Exercise description>
Return exactly the lines of the records below, starting at the line that contains "a state-and-exception monad;" and ending at the line that contains "(** [str(n)] for an integer. *)", with both of those lines kept.

Exercise input>
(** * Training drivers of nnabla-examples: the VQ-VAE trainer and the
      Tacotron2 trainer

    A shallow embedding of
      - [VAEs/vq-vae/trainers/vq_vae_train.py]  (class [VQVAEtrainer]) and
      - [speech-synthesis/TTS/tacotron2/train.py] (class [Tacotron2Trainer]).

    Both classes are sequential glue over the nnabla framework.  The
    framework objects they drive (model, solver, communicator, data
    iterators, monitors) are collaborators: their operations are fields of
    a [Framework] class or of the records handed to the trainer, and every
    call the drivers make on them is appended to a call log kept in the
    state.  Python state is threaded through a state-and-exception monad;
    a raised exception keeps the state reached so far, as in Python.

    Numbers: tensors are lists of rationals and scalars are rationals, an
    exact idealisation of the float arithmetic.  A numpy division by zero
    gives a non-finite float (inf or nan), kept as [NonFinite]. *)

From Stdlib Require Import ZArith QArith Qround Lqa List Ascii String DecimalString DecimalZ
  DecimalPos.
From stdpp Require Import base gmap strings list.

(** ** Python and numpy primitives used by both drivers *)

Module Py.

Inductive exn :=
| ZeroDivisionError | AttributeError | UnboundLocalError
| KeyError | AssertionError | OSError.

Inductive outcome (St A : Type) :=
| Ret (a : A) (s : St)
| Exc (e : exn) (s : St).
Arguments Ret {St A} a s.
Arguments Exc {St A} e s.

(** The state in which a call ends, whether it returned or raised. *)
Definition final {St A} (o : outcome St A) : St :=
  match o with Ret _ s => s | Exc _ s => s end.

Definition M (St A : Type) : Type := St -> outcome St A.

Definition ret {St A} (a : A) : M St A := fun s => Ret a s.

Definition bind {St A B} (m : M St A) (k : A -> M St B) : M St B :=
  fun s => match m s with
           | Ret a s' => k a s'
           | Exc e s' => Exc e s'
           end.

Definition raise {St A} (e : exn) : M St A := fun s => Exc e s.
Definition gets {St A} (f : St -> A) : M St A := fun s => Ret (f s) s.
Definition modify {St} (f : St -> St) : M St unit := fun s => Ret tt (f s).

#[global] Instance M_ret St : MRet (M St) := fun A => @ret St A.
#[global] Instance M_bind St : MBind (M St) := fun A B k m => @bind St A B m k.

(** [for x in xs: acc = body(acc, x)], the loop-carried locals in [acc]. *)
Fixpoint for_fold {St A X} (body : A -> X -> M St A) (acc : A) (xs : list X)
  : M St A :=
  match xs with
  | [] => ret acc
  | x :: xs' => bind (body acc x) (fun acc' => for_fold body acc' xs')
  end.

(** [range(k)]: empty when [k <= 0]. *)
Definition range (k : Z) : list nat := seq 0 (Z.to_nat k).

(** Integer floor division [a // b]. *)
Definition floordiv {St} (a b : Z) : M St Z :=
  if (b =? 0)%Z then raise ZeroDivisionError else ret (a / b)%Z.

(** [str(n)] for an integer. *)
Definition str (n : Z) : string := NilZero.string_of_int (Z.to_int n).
---
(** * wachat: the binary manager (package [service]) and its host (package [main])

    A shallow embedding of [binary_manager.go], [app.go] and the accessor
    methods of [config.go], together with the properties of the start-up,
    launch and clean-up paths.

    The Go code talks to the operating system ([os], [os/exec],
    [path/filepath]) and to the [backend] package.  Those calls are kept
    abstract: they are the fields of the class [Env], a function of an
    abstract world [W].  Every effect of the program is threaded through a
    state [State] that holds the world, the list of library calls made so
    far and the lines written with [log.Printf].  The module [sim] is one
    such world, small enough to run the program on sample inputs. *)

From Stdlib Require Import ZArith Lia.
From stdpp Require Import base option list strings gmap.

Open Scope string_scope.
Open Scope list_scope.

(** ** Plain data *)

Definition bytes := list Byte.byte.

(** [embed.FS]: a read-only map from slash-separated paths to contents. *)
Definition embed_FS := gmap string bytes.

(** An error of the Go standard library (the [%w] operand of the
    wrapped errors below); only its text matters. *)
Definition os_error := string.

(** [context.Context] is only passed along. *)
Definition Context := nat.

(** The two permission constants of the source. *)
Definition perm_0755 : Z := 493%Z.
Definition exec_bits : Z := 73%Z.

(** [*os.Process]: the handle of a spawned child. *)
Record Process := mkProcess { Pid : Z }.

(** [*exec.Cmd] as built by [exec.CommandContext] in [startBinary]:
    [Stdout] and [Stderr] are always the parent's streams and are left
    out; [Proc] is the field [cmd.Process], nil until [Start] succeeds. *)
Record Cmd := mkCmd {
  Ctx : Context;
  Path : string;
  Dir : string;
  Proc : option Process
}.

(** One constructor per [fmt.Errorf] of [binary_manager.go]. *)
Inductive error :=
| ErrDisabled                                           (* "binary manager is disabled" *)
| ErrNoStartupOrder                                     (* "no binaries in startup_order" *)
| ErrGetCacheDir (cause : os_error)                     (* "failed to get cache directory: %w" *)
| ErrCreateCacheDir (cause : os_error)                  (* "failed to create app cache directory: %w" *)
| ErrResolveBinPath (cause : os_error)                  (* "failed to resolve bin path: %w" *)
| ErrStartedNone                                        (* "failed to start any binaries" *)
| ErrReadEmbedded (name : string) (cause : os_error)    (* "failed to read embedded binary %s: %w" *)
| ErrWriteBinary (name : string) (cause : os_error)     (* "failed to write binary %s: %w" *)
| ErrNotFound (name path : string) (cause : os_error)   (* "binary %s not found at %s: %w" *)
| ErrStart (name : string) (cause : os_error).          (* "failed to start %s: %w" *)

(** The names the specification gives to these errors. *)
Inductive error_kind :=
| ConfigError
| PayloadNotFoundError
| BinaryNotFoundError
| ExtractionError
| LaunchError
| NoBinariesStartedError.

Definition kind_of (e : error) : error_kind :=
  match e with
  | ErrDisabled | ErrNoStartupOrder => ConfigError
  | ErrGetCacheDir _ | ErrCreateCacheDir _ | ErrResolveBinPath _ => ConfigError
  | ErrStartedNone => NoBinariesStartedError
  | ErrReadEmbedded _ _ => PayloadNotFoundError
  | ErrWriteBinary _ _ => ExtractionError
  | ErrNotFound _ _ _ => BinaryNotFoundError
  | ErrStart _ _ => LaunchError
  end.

Expected output>
    state.  Python state is threaded through a state-and-exception monad;
    a raised exception keeps the state reached so far, as in Python.

    Numbers: tensors are lists of rationals and scalars are rationals, an
    exact idealisation of the float arithmetic.  A numpy division by zero
    gives a non-finite float (inf or nan), kept as [NonFinite]. *)

From Stdlib Require Import ZArith QArith Qround Lqa List Ascii String DecimalString DecimalZ
  DecimalPos.
From stdpp Require Import base gmap strings list.

(** ** Python and numpy primitives used by both drivers *)

Module Py.

Inductive exn :=
| ZeroDivisionError | AttributeError | UnboundLocalError
| KeyError | AssertionError | OSError.

Inductive outcome (St A : Type) :=
| Ret (a : A) (s : St)
| Exc (e : exn) (s : St).
Arguments Ret {St A} a s.
Arguments Exc {St A} e s.

(** The state in which a call ends, whether it returned or raised. *)
Definition final {St A} (o : outcome St A) : St :=
  match o with Ret _ s => s | Exc _ s => s end.

Definition M (St A : Type) : Type := St -> outcome St A.

Definition ret {St A} (a : A) : M St A := fun s => Ret a s.

Definition bind {St A B} (m : M St A) (k : A -> M St B) : M St B :=
  fun s => match m s with
           | Ret a s' => k a s'
           | Exc e s' => Exc e s'
           end.

Definition raise {St A} (e : exn) : M St A := fun s => Exc e s.
Definition gets {St A} (f : St -> A) : M St A := fun s => Ret (f s) s.
Definition modify {St} (f : St -> St) : M St unit := fun s => Ret tt (f s).

#[global] Instance M_ret St : MRet (M St) := fun A => @ret St A.
#[global] Instance M_bind St : MBind (M St) := fun A B k m => @bind St A B m k.

(** [for x in xs: acc = body(acc, x)], the loop-carried locals in [acc]. *)
Fixpoint for_fold {St A X} (body : A -> X -> M St A) (acc : A) (xs : list X)
  : M St A :=
  match xs with
  | [] => ret acc
  | x :: xs' => bind (body acc x) (fun acc' => for_fold body acc' xs')
  end.

(** [range(k)]: empty when [k <= 0]. *)
Definition range (k : Z) : list nat := seq 0 (Z.to_nat k).

(** Integer floor division [a // b]. *)
Definition floordiv {St} (a b : Z) : M St Z :=
  if (b =? 0)%Z then raise ZeroDivisionError else ret (a / b)%Z.

(** [str(n)] for an integer. *)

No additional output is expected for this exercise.